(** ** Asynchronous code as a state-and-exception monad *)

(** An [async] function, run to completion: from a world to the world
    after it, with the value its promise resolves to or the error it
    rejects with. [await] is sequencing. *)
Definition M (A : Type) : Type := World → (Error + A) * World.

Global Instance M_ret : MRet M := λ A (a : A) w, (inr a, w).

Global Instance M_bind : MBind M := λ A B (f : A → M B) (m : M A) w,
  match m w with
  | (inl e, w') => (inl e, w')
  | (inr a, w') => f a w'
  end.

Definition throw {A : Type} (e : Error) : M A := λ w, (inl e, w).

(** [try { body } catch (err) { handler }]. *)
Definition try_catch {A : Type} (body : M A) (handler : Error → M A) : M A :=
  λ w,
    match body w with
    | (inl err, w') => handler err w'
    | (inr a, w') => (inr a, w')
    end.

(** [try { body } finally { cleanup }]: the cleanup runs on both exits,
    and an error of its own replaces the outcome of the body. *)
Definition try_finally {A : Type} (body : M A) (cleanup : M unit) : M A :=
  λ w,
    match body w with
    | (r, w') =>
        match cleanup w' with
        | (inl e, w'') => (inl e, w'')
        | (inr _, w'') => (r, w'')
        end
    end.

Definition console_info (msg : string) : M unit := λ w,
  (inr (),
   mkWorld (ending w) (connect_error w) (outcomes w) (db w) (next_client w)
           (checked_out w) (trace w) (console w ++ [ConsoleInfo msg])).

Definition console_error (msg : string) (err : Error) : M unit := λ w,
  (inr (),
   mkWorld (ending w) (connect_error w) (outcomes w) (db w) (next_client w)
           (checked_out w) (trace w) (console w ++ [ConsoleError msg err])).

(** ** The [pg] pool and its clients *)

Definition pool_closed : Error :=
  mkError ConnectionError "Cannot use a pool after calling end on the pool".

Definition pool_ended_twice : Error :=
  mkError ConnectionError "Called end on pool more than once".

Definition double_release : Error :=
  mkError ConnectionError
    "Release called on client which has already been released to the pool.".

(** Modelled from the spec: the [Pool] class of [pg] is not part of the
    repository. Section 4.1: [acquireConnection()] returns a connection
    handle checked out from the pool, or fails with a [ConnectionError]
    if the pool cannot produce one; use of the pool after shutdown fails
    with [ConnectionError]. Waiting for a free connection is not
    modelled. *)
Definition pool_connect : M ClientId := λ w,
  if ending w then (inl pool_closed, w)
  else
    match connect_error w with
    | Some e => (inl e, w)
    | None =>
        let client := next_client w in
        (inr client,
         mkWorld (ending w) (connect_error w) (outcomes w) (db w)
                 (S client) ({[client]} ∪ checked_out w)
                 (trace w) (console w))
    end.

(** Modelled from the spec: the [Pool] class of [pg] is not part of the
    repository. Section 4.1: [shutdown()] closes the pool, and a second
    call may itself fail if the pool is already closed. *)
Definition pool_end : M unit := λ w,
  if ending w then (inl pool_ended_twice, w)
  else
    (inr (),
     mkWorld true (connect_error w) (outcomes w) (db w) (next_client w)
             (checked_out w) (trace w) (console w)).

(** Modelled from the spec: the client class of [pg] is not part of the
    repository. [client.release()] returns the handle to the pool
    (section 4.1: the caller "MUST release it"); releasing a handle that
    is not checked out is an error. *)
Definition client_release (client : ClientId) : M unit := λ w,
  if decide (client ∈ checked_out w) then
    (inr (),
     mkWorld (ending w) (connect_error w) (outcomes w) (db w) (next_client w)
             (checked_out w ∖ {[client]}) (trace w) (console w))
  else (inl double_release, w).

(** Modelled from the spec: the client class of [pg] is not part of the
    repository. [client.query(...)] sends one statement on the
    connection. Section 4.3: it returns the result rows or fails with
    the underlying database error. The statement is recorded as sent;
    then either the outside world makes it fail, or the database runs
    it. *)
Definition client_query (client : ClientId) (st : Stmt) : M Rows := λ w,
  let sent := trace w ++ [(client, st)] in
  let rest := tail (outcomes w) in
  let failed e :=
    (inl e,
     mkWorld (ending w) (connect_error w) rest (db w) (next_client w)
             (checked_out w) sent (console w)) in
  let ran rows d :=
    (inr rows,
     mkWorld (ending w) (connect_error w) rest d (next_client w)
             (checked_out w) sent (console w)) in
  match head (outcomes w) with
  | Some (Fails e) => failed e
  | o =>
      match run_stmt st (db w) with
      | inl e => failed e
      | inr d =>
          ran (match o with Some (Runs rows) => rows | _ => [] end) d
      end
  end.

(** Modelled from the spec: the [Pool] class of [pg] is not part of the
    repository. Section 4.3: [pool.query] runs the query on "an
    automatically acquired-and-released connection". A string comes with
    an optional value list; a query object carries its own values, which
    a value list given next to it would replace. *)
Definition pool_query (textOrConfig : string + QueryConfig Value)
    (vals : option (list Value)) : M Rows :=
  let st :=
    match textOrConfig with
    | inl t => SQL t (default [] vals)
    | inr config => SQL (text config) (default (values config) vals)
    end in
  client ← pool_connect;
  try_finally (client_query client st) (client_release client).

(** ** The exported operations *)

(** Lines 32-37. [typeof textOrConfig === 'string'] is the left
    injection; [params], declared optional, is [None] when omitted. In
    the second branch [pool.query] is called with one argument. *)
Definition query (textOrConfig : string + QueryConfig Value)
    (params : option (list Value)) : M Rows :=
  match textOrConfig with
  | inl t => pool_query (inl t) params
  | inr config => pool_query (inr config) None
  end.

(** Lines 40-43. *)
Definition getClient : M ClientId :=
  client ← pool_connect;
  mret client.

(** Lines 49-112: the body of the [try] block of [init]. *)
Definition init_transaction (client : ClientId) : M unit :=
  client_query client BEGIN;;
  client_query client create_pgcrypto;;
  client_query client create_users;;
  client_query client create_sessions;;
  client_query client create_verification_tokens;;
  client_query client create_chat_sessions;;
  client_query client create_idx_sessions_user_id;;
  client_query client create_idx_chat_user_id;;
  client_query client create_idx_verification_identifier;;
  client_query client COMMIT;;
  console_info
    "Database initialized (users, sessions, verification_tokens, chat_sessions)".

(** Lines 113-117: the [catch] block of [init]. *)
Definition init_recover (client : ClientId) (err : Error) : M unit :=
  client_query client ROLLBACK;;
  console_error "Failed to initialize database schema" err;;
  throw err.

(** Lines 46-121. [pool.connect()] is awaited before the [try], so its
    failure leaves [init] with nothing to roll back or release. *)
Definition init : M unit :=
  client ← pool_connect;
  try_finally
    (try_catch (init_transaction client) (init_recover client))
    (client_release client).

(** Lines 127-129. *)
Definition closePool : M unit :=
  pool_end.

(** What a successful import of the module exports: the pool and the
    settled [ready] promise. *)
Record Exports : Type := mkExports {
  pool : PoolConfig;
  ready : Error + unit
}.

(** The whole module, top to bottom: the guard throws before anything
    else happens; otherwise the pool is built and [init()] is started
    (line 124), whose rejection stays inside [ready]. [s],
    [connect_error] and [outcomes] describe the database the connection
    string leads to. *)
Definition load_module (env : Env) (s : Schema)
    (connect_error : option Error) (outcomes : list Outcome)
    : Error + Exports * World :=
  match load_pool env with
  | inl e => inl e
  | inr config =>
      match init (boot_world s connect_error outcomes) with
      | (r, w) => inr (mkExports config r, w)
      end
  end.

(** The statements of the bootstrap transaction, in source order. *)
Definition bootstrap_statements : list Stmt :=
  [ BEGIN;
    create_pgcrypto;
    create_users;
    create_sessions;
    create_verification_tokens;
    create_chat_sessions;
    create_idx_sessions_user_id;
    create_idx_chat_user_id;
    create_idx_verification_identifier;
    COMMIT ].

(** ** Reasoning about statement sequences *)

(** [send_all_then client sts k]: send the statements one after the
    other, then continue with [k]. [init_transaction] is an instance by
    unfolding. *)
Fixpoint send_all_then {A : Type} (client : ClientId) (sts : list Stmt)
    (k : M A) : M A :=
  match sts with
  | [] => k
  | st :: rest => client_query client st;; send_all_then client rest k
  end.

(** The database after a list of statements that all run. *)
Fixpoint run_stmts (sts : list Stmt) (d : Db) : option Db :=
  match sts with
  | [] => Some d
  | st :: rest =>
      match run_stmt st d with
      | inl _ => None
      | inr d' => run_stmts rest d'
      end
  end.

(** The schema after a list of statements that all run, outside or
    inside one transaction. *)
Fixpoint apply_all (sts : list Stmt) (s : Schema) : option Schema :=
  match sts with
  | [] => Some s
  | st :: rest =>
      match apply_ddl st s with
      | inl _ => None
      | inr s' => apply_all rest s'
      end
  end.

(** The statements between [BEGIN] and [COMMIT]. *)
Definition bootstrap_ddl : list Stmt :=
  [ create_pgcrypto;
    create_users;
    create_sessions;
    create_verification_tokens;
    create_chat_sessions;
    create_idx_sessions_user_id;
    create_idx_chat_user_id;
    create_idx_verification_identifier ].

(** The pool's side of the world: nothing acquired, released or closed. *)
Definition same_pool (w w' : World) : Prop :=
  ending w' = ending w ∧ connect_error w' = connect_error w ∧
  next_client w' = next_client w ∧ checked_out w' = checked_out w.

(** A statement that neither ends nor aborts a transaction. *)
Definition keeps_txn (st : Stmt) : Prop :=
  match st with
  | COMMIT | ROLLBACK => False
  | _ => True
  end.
+ + + +
§ **Work task**: Here the job is to transcribe the lines from the first line of the data through the line containing "Definition pool_ended_twice : Error", inclusive, exactly and with nothing else.

§ **Solution for this exercise**:
(** ** Asynchronous code as a state-and-exception monad *)

(** An [async] function, run to completion: from a world to the world
    after it, with the value its promise resolves to or the error it
    rejects with. [await] is sequencing. *)
Definition M (A : Type) : Type := World → (Error + A) * World.

Global Instance M_ret : MRet M := λ A (a : A) w, (inr a, w).

Global Instance M_bind : MBind M := λ A B (f : A → M B) (m : M A) w,
  match m w with
  | (inl e, w') => (inl e, w')
  | (inr a, w') => f a w'
  end.

Definition throw {A : Type} (e : Error) : M A := λ w, (inl e, w).

(** [try { body } catch (err) { handler }]. *)
Definition try_catch {A : Type} (body : M A) (handler : Error → M A) : M A :=
  λ w,
    match body w with
    | (inl err, w') => handler err w'
    | (inr a, w') => (inr a, w')
    end.

(** [try { body } finally { cleanup }]: the cleanup runs on both exits,
    and an error of its own replaces the outcome of the body. *)
Definition try_finally {A : Type} (body : M A) (cleanup : M unit) : M A :=
  λ w,
    match body w with
    | (r, w') =>
        match cleanup w' with
        | (inl e, w'') => (inl e, w'')
        | (inr _, w'') => (r, w'')
        end
    end.

Definition console_info (msg : string) : M unit := λ w,
  (inr (),
   mkWorld (ending w) (connect_error w) (outcomes w) (db w) (next_client w)
           (checked_out w) (trace w) (console w ++ [ConsoleInfo msg])).

Definition console_error (msg : string) (err : Error) : M unit := λ w,
  (inr (),
   mkWorld (ending w) (connect_error w) (outcomes w) (db w) (next_client w)
           (checked_out w) (trace w) (console w ++ [ConsoleError msg err])).

(** ** The [pg] pool and its clients *)

Definition pool_closed : Error :=
  mkError ConnectionError "Cannot use a pool after calling end on the pool".

Definition pool_ended_twice : Error :=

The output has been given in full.